A more costly incident occurred in 1999 when NASA’s $125 million Mars Climate Orbiter burnt up in the Martian atmosphere. Apparently, errors in its course settings arose from a failure to make a simple unit conversion. One team worked in U.S. customary units and sent its data to a second team working in metric, but no conversion was made. If a man weighs 180, does he need to go on a drastic diet? No if his mass is 180 lb, but yes if it’s 180 kg. Data by itself is not enough. What we really need is information, the meaning or semantics of the data. Since computers lack common sense, we need to pay special attention to semantics when we use computers to model some aspect of reality.
This book provides a modern introduction to database systems, with the emphasis on information modeling. At its heart is a very high level semantic approach that is fact-oriented in nature. If you model databases using either traditional or object-oriented approaches, you’ll find that fact orientation lifts your thinking to a higher level, illuminating your current way of doing things. Even if you’re a programmer rather than a database modeler, this semantic approach provides a natural and powerful way to design your data structures.
A database is basically a collection of related data (e.g., a company’s personnel records). When interpreted by humans, a database may be viewed as a set of related facts—an information base. In the context of our semantic approach, we’ll often use the popular term “database” instead of the more technical “information base”. Discovering the kinds of facts that underlie a business domain, and the rules that apply to the facts, is interesting and revealing. The quality of the database design used to capture these facts and rules is critical. Just as a house built from a good architectural plan is more likely to be safe and convenient for living, a well-designed database simplifies the task of ensuring that its facts are correct and easy to access. Let’s review some basic ideas about database systems, and then see how things can go wrong if they are poorly designed.

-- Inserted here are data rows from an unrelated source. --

(** * PitchToMidi: the nearest-MIDI-note search of the ArduinoSound example

    Shallow embedding of [ArduinoSound_Examples/PitchToMidi/PitchToMidi.ino]:
    the scan of [findMidiNoteFromPitches] and the loudest-band scan of [loop].

    Data as the sketch has it:
    - [int] values are [Z].  The arithmetic of the scan ([lowPitch - entry],
      [abs]) is exact for table entries of type [uint16_t] and
      [|lowPitch| < 2^31 - 2^16]; outside that range the C code has undefined
      behaviour (signed overflow), which is not modelled.
    - the MIDIUSB table [pitchFrequency] (an external [uint16_t] array) is a
      parameter [list Z], read at index [x] with [nth x t 0].
    - the [float] band edges of [loop] are rationals: [b * 8400.0f / 128] is
      exact in binary32 for [b < 64], and the [float -> int] conversion at the
      call truncates toward zero ([Z.quot]).
    - [Serial.println] is modelled as an output trace (list of printed values). *)

From Stdlib Require Import ZArith List Lia QArith Bool.
From Stdlib Require String.
Import String.StringSyntax.
Delimit Scope string_scope with string.
Import ListNotations.
Open Scope Z_scope.

(** ** The sketch's constants *)

Definition sampleRate : Z := 8400.
Definition fftSize : Z := 128.
Definition spectrumSize : Z := fftSize / 2.
Definition threshold : Z := 150000.

(** ** [findMidiNoteFromPitches] *)

(** Local state of the scan: the loop variable [x], [lastDiff],
    [desiredMidiNote], and what the body printed so far. *)
Record scan_state := mk_scan {
  x : Z;
  lastDiff : Z;
  desiredMidiNote : Z;
  printed : list Z
}.

(** [int lastDiff = 32000; int desiredMidiNote = -1; int x = 0] *)
Definition scan_init : scan_state := mk_scan 0 32000 (-1) [].

(** One execution of the loop body, followed by [x++]. *)
Definition scan_body (pitchFrequency : list Z) (lowPitch highPitch : Z)
    (st : scan_state) : scan_state :=
  let p := nth (Z.to_nat (x st)) pitchFrequency 0 in
  (* if (pitchFrequency[x] >= lowPitch && pitchFrequency[x] <= highPitch)
       Serial.println(pitchFrequency[x]); *)
  let out := if (lowPitch <=? p) && (p <=? highPitch)
             then printed st ++ [p] else printed st in
  (* int diff = abs(lowPitch - pitchFrequency[x]); *)
  let diff := Z.abs (lowPitch - p) in
  (* if (diff < lastDiff) desiredMidiNote = x; *)
  let note := if diff <? lastDiff st then x st else desiredMidiNote st in
  (* lastDiff = diff; *)
  mk_scan (x st + 1) diff note out.

(** [for (; x < 127; x++) body], run with [fuel] condition checks at most. *)
Fixpoint scan_loop (pitchFrequency : list Z) (lowPitch highPitch : Z)
    (fuel : nat) (st : scan_state) : scan_state :=
  match fuel with
  | O => st
  | S f =>
      if x st <? 127
      then scan_loop pitchFrequency lowPitch highPitch f
             (scan_body pitchFrequency lowPitch highPitch st)
      else st
  end.

(** The whole call: the final loop state (127 iterations suffice, see
    [C8]); the returned value is [desiredMidiNote]. *)
Definition findMidiNoteFromPitches_run (pitchFrequency : list Z)
    (lowPitch highPitch : Z) : scan_state :=
  scan_loop pitchFrequency lowPitch highPitch 127 scan_init.

Definition findMidiNoteFromPitches (pitchFrequency : list Z)
    (lowPitch highPitch : Z) : Z :=
  desiredMidiNote (findMidiNoteFromPitches_run pitchFrequency lowPitch highPitch).

(** ** The float-to-int conversion at the call site *)

(** C/C++ [float -> int] conversion: truncation toward zero. *)
Definition float_to_int (q : Q) : Z := Z.quot (Qnum q) (Zpos (Qden q)).

(** [int closestNote = findMidiNoteFromPitches(freqLow, freqHigh);] *)
Definition closestNote (pitchFrequency : list Z) (freqLow freqHigh : Q) : Z :=
  findMidiNoteFromPitches pitchFrequency (float_to_int freqLow)
    (float_to_int freqHigh).

(** ** The loudest-band scan of [loop] *)

(** [(b * float(sampleRate)) / fftSize] and [((b + 1) * float(sampleRate)) / fftSize] *)
Definition band_low (b : Z) : Q := inject_Z (b * sampleRate) / inject_Z fftSize.
Definition band_high (b : Z) : Q := inject_Z ((b + 1) * sampleRate) / inject_Z fftSize.

Record band_state := mk_band {
  loudestSample : Z;
  freqLow : Q;
  freqHigh : Q
}.

(** [int loudestSample = 0; float freqLow = 0; float freqHigh = 0;] *)
Definition band_init : band_state := mk_band 0 0 0.

(** [if (spectrum[b] >= loudestSample) { ... }] *)
Definition band_body (spectrum : list Z) (st : band_state) (b : nat) : band_state :=
  let s := nth b spectrum 0 in
  if loudestSample st <=? s
  then mk_band s (band_low (Z.of_nat b)) (band_high (Z.of_nat b))
  else st.

(** [for (int b = 0; b < spectrumSize; b++)] *)
Definition loudest_band (spectrum : list Z) : band_state :=
  fold_left (band_body spectrum) (seq 0 (Z.to_nat spectrumSize)) band_init.

(** What one pass of [loop] reports when an analysis is available: nothing
    below the threshold, otherwise the band edges, the amplitude and the
    closest note. *)
Definition loop_report (pitchFrequency spectrum : list Z) : option (Q * Q * Z * Z) :=
  let st := loudest_band spectrum in
  if threshold <? loudestSample st
  then Some (freqLow st, freqHigh st, loudestSample st,
             closestNote pitchFrequency (freqLow st) (freqHigh st))
  else None.

(** ** [setup] *)

(** A line of serial output: text, or a band [freqLow - freqHigh]. *)
Inductive serial_line :=
  | Text (s : String.string)
  | Band (lo hi : Q).

(** [setup()], given whether [AudioInI2S.begin] and [fftAnalyzer.input]
    succeed; the boolean says whether [setup] returns (a failure ends in
    [while (true);]).  [while (!Serial);] and [delay(5000)] are not modelled. *)
Definition setup (i2s_ok analyzer_ok : bool) : list serial_line * bool :=
  if negb i2s_ok then ([Text "Failed to initialize I2S input"%string], false)
  else if negb analyzer_ok then ([Text "Failed to set FFT analyzer input"%string], false)
  else (Text "Frequency bands: "%string
          :: map (fun b => Band (band_low (Z.of_nat b)) (band_high (Z.of_nat b)))
                 (seq 0 (Z.to_nat spectrumSize))
          ++ [Text String.EmptyString], true).

(** ** Reference data *)

(** The MIDIUSB library's [pitchFrequency] table, MIDI notes 0..127: the
    equal-tempered pitch in Hz rounded to an integer. *)
Definition pitchFrequency : list Z :=
  [8; 9; 9; 10; 10; 11; 12; 12; 13; 14; 15; 15; 16; 17; 18; 19; 21; 22; 23; 24;
   26; 28; 29; 31; 33; 35; 37; 39; 41; 44; 46; 49; 52; 55; 58; 62; 65; 69; 73;
   78; 82; 87; 92; 98; 104; 110; 117; 123; 131; 139; 147; 156; 165; 175; 185;
   196; 208; 220; 233; 247; 262; 277; 294; 311; 330; 349; 370; 392; 415; 440;
   466; 494; 523; 554; 587; 622; 659; 698; 740; 784; 831; 880; 932; 988; 1047;
   1109; 1175; 1245; 1319; 1397; 1480; 1568; 1661; 1760; 1865; 1976; 2093; 2217;
   2349; 2489; 2637; 2794; 2960; 3136; 3322; 3520; 3729; 3951; 4186; 4435; 4699;
   4978; 5274; 5588; 5920; 6272; 6645; 7040; 7459; 7902; 8372; 8870; 9397; 9956;
   10548; 11175; 11840; 12544].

Each database models a business domain—we use this term to describe any area of interest, typically a part of the real world. Consider a library database. As changes occur in the library (e.g., a book is borrowed) the database is updated to reflect these changes. This task could be performed manually using a card catalog, or be automated with an online catalog, or both. Our focus is on automated databases. Sometimes these are implemented by means of special-purpose computer programs, coded in a general-purpose programming language (e.g., C#). More often, database applications are developed using a database management system (DBMS). This is a software system for maintaining databases and answering queries about them (e.g., DB2, Oracle, SQL Server). The same DBMS may handle many different databases.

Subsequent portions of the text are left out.